__Activity__
From the records below, copy each line in which the string "Import" occurs.
╭─ Dataset
(** * Verification of starshiptroopers/webserver

    A shallow embedding of [webserver.go] and of the user-agent parser that
    ships with it, together with the properties of the request pipeline
    (request counter, robots detector, access logger, regexp fall-back
    router), of [DetectUA], and of the background start and shutdown
    operations.

    The Go standard-library pieces the package relies on ([unicode/utf8],
    [regexp], [strconv.ParseUint]) and the parts of gin's [Context] it
    touches are modelled first; the package itself follows. *)

From Stdlib Require Import ZArith List String Ascii Bool Lia DecimalString.
From stdpp Require Import base option list gmap strings.

Local Open Scope Z_scope.

(** Go strings are byte sequences. *)
Definition bytes_of (s : string) : list ascii := list_ascii_of_string s.
Definition string_of (l : list ascii) : string := string_of_list_ascii l.
Definition byteval (a : ascii) : Z := Z.of_N (N_of_ascii a).

(* ------------------------------------------------------------------ *)
(** ** unicode/utf8 *)

Module utf8.

Definition RuneError : Z := 0xFFFD.

(** The table [first] of the Go runtime, for lead bytes [>= 0x80]: the
    size of the sequence and the range accepted for its second byte. *)
Definition first (b0 : Z) : option (nat * Z * Z) :=
  if b0 <? 0xC2 then None
  else if b0 <=? 0xDF then Some (2%nat, 0x80, 0xBF)
  else if b0 =? 0xE0 then Some (3%nat, 0xA0, 0xBF)
  else if b0 <=? 0xEC then Some (3%nat, 0x80, 0xBF)
  else if b0 =? 0xED then Some (3%nat, 0x80, 0x9F)
  else if b0 <=? 0xEF then Some (3%nat, 0x80, 0xBF)
  else if b0 =? 0xF0 then Some (4%nat, 0x90, 0xBF)
  else if b0 <=? 0xF3 then Some (4%nat, 0x80, 0xBF)
  else if b0 =? 0xF4 then Some (4%nat, 0x80, 0x8F)
  else None.

Definition between (lo hi b : Z) : bool := (lo <=? b) && (b <=? hi).
Definition maskx (b : Z) : Z := Z.land b 0x3F.

(** [DecodeRuneInString]: the first rune of [s] and its width in bytes. *)
Definition DecodeRuneInString (s : list ascii) : Z * nat :=
  match s with
  | [] => (RuneError, 0%nat)
  | a0 :: s1 =>
    let s0 := byteval a0 in
    if s0 <? 0x80 then (s0, 1%nat) else
    match first s0 with
    | None => (RuneError, 1%nat)
    | Some (sz, lo, hi) =>
      match s1 with
      | [] => (RuneError, 1%nat)
      | a1 :: s2 =>
        let b1 := byteval a1 in
        if negb (between lo hi b1) then (RuneError, 1%nat)
        else if (sz <=? 2)%nat
        then (Z.lor (Z.shiftl (Z.land s0 0x1F) 6) (maskx b1), 2%nat)
        else
        match s2 with
        | [] => (RuneError, 1%nat)
        | a2 :: s3 =>
          let b2 := byteval a2 in
          if negb (between 0x80 0xBF b2) then (RuneError, 1%nat)
          else if (sz <=? 3)%nat
          then (Z.lor (Z.lor (Z.shiftl (Z.land s0 0x0F) 12)
                             (Z.shiftl (maskx b1) 6)) (maskx b2), 3%nat)
          else
          match s3 with
          | [] => (RuneError, 1%nat)
          | a3 :: _ =>
            let b3 := byteval a3 in
            if negb (between 0x80 0xBF b3) then (RuneError, 1%nat)
            else (Z.lor (Z.lor (Z.lor (Z.shiftl (Z.land s0 0x07) 18)
                                      (Z.shiftl (maskx b1) 12))
                               (Z.shiftl (maskx b2) 6)) (maskx b3), 4%nat)
          end
        end
      end
    end
  end.

(** The runes of a string as a [for range] loop, or the regexp engine's
    [step], sees them: each with its width in bytes. *)
Fixpoint runes_from (skip : nat) (s : list ascii) : list (Z * nat) :=
  match s with
  | [] => []
  | _ :: s' =>
    match skip with
    | S k => runes_from k s'
    | O => let rw := DecodeRuneInString s in
           rw :: runes_from (snd rw - 1) s'
    end
  end.

Definition runes (s : string) : list (Z * nat) := runes_from 0 (bytes_of s).

End utf8.

(* ------------------------------------------------------------------ *)
(** ** unicode: simple case folding *)

Module unicode.

(** [SimpleFold] on the orbits that contain an ASCII letter.  Two of them
    have a third member outside ASCII: the Kelvin sign U+212A folds with
    [k]/[K], and the long s U+017F with [s]/[S]. *)
Definition SimpleFold (r : Z) : Z :=
  if r =? 0x4B then 0x6B           (* K -> k *)
  else if r =? 0x6B then 0x212A    (* k -> KELVIN SIGN *)
  else if r =? 0x212A then 0x4B    (* KELVIN SIGN -> K *)
  else if r =? 0x53 then 0x73      (* S -> s *)
  else if r =? 0x73 then 0x17F     (* s -> LONG S *)
  else if r =? 0x17F then 0x53     (* LONG S -> S *)
  else if utf8.between 0x41 0x5A r then r + 32
  else if utf8.between 0x61 0x7A r then r - 32
  else r.

End unicode.

(* ------------------------------------------------------------------ *)
(** ** regexp

    The fragment of RE2 syntax the patterns of this package are written
    in: literals, [.], [\d], escaped punctuation, bracket classes, [^],
    [$], capturing and non-capturing groups, alternation, the greedy
    [*], [+], [?], and a leading [(?i)].  Matching is leftmost-first, as
    in Go's default (non-POSIX) mode. *)

Module regexp.

Inductive Regexp : Type :=
| EmptyMatch
| Literal (r : Z) (foldCase : bool)
| AnyCharNotNL
| CharClass (neg : bool) (ranges : list (Z * Z))
| BeginText
| EndText
| Concat (a b : Regexp)
| Alternate (a b : Regexp)
| Star (a : Regexp)
| Plus (a : Regexp)
| Quest (a : Regexp)
| Capture (n : nat) (a : Regexp).

(** *** Parsing *)

Definition is_punct (b : Z) : bool :=
  utf8.between 0x21 0x2F b || utf8.between 0x3A 0x40 b
  || utf8.between 0x5B 0x60 b || utf8.between 0x7B 0x7E b.

Fixpoint parse_class (s : list ascii) (acc : list (Z * Z))
  : option (list (Z * Z) * list ascii) :=
  match s with
  | [] => None
  | a :: s' =>
    if Ascii.eqb a "]" then Some (rev acc, s')
    else if Ascii.eqb a "\" || negb (byteval a <? 0x80) then None
    else
      match s' with
      | "-"%char :: b :: s'' =>
        if Ascii.eqb b "]"
        then parse_class s' ((byteval a, byteval a) :: acc)
        else if Ascii.eqb b "\" || negb (byteval b <? 0x80) then None
        else if byteval a <=? byteval b
             then parse_class s'' ((byteval a, byteval b) :: acc)
             else None
      | _ => parse_class s' ((byteval a, byteval a) :: acc)
      end
  end.

Definition digits : Regexp := CharClass false [(0x30, 0x39)].

Definition parsed : Type := option (Regexp * nat * list ascii).

(** Recursive descent, one function per precedence level; [n] is the
    index the next capturing group gets. *)
Fixpoint parse_alt (fuel : nat) (fold : bool) (n : nat) (s : list ascii)
  {struct fuel} : parsed :=
  match fuel with
  | O => None
  | S f =>
    match parse_cat f fold n s with
    | Some (r1, n1, "|"%char :: s1) =>
      match parse_alt f fold n1 s1 with
      | Some (r2, n2, s2) => Some (Alternate r1 r2, n2, s2)
      | None => None
      end
    | res => res
    end
  end
with parse_cat (fuel : nat) (fold : bool) (n : nat) (s : list ascii)
  {struct fuel} : parsed :=
  match fuel with
  | O => None
  | S f =>
    match s with
    | [] => Some (EmptyMatch, n, s)
    | c :: _ =>
      if Ascii.eqb c "|" || Ascii.eqb c ")" then Some (EmptyMatch, n, s)
      else
        match parse_rep f fold n s with
        | Some (r1, n1, s1) =>
          match parse_cat f fold n1 s1 with
          | Some (EmptyMatch, n2, s2) => Some (r1, n2, s2)
          | Some (r2, n2, s2) => Some (Concat r1 r2, n2, s2)
          | None => None
          end
        | None => None
        end
    end
  end
with parse_rep (fuel : nat) (fold : bool) (n : nat) (s : list ascii)
  {struct fuel} : parsed :=
  match fuel with
  | O => None
  | S f =>
    match parse_atom f fold n s with
    | Some (r, n1, op :: s1) =>
      let lazy_or_nested :=
        match s1 with
        | q :: _ => Ascii.eqb q "?" || Ascii.eqb q "*" || Ascii.eqb q "+"
        | [] => false
        end in
      if Ascii.eqb op "*" then if lazy_or_nested then None else Some (Star r, n1, s1)
      else if Ascii.eqb op "+" then if lazy_or_nested then None else Some (Plus r, n1, s1)
      else if Ascii.eqb op "?" then if lazy_or_nested then None else Some (Quest r, n1, s1)
      else if Ascii.eqb op "{" then None
      else Some (r, n1, op :: s1)
    | res => res
    end
  end
with parse_atom (fuel : nat) (fold : bool) (n : nat) (s : list ascii)
  {struct fuel} : parsed :=
  match fuel with
  | O => None
  | S f =>
    match s with
    | [] => None
    | "("%char :: "?"%char :: ":"%char :: s1 =>
      match parse_alt f fold n s1 with
      | Some (r, n1, ")"%char :: s2) => Some (r, n1, s2)
      | _ => None
      end
    | "("%char :: "?"%char :: _ => None
    | "("%char :: s1 =>
      match parse_alt f fold (S n) s1 with
      | Some (r, n1, ")"%char :: s2) => Some (Capture n r, n1, s2)
      | _ => None
      end
    | "\"%char :: "d"%char :: s1 => Some (digits, n, s1)
    | "\"%char :: c :: s1 =>
      if is_punct (byteval c) then Some (Literal (byteval c) false, n, s1) else None
    | "["%char :: "^"%char :: s1 =>
      if fold then None else
      match parse_class s1 [] with
      | Some (rs, s2) => Some (CharClass true rs, n, s2)
      | None => None
      end
    | "["%char :: s1 =>
      if fold then None else
      match parse_class s1 [] with
      | Some (rs, s2) => Some (CharClass false rs, n, s2)
      | None => None
      end
    | "."%char :: s1 => Some (AnyCharNotNL, n, s1)
    | "^"%char :: s1 => Some (BeginText, n, s1)
    | "$"%char :: s1 => Some (EndText, n, s1)
    | c :: s1 =>
      if Ascii.eqb c "*" || Ascii.eqb c "+" || Ascii.eqb c "?" || Ascii.eqb c ")"
         || Ascii.eqb c "|" || Ascii.eqb c "\" || negb (byteval c <? 0x80)
      then None
      else Some (Literal (byteval c) fold, n, s1)
    end
  end.

(** [Compile]: [None] stands for the error Go reports (and for syntax
    outside the fragment above). *)
Definition Compile (expr : string) : option Regexp :=
  let s := bytes_of expr in
  let '(fold, body) :=
    match s with
    | "("%char :: "?"%char :: "i"%char :: ")"%char :: s' => (true, s')
    | _ => (false, s)
    end in
  match parse_alt (4 * length body + 8) fold 1%nat body with
  | Some (re, _, []) => Some re
  | _ => None
  end.

(** *** Matching *)

(** [Inst.MatchRunePos] for a one-rune instruction: equality, or, when
    the instruction folds case, membership in the [SimpleFold] orbit of
    the pattern's rune.  ASCII orbits have at most three members. *)
Definition matchRune (r0 : Z) (foldCase : bool) (r : Z) : bool :=
  (r =? r0)
  || (foldCase &&
      let r1 := unicode.SimpleFold r0 in
      let r2 := unicode.SimpleFold r1 in
      (negb (r1 =? r0) && ((r =? r1) || (negb (r2 =? r0) && (r =? r2))))).

Definition in_class (neg : bool) (ranges : list (Z * Z)) (r : Z) : bool :=
  xorb neg (existsb (fun lh => utf8.between (fst lh) (snd lh) r) ranges).

(** The text still to read, as decoded runes with their widths. *)
Abbreviation text := (list (Z * nat)).

(** Capture registers: for group [i], its byte offsets if it took part
    in the match ([-1, -1] in Go otherwise). *)
Abbreviation caps := (list (option (nat * nat))).

Abbreviation cont := (text -> nat -> caps -> option caps).

Definition one_rune (p : Z -> bool) (k : cont) : cont :=
  fun t pos c =>
    match t with
    | (r, w) :: t' => if p r then k t' (pos + w)%nat c else None
    | [] => None
    end.

Definition orelse (x y : option caps) : option caps :=
  match x with Some _ => x | None => y end.

(** Greedy iteration of [step]: one more round if it consumes input,
    otherwise (or when that fails) the continuation.  [fuel] bounds the
    rounds by the number of runes left, which none can exceed. *)
Fixpoint iterate (step : cont -> cont) (k : cont) (fuel : nat) : cont :=
  fun t pos c =>
    match fuel with
    | O => k t pos c
    | S fuel' =>
      orelse
        (step (fun t' pos' c' =>
                 if (pos <? pos')%nat then iterate step k fuel' t' pos' c'
                 else None) t pos c)
        (k t pos c)
    end.

(** A backtracking matcher in continuation-passing style; alternatives
    are tried in the order of preference, so the first success is the
    leftmost-first match. *)
Fixpoint run (re : Regexp) (k : cont) {struct re} : cont :=
  match re with
  | EmptyMatch => k
  | Literal r0 f => one_rune (matchRune r0 f) k
  | AnyCharNotNL => one_rune (fun r => negb (r =? 0x0A)) k
  | CharClass neg rs => one_rune (in_class neg rs) k
  | BeginText => fun t pos c => if (pos =? 0)%nat then k t pos c else None
  | EndText => fun t pos c => match t with [] => k t pos c | _ => None end
  | Concat a b => run a (run b k)
  | Alternate a b => fun t pos c => orelse (run a k t pos c) (run b k t pos c)
  | Star a => fun t pos c => iterate (run a) k (S (length t)) t pos c
  | Plus a => run a (fun t pos c => iterate (run a) k (S (length t)) t pos c)
  | Quest a => fun t pos c => orelse (run a k t pos c) (k t pos c)
  | Capture n a =>
    fun t pos c => run a (fun t' pos' c' => k t' pos' (<[n := Some (pos, pos')]> c')) t pos c
  end.

Fixpoint NumSubexp (re : Regexp) : nat :=
  match re with
  | Concat a b | Alternate a b => NumSubexp a `max` NumSubexp b
  | Star a | Plus a | Quest a => NumSubexp a
  | Capture n a => n `max` NumSubexp a
  | _ => 0
  end.

(** Unanchored search: the leftmost start position that matches. *)
Fixpoint search (re : Regexp) (t : text) (pos : nat) : option caps :=
  match run re (fun _ e c => Some (<[0%nat := Some (pos, e)]> c)) t pos
            (replicate (S (NumSubexp re)) None) with
  | Some c => Some c
  | None =>
    match t with
    | [] => None
    | (_, w) :: t' => search re t' (pos + w)%nat
    end
  end.

(** [FindStringSubmatchIndex]: [None] is the nil slice of no match. *)
Definition FindStringSubmatchIndex (re : Regexp) (s : string) : option caps :=
  search re (utf8.runes s) 0.

Definition MatchString (re : Regexp) (s : string) : bool :=
  bool_decide (is_Some (FindStringSubmatchIndex re s)).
╰─
__Result of the exercise__
From Stdlib Require Import ZArith List String Ascii Bool Lia DecimalString.
From stdpp Require Import base option list gmap strings.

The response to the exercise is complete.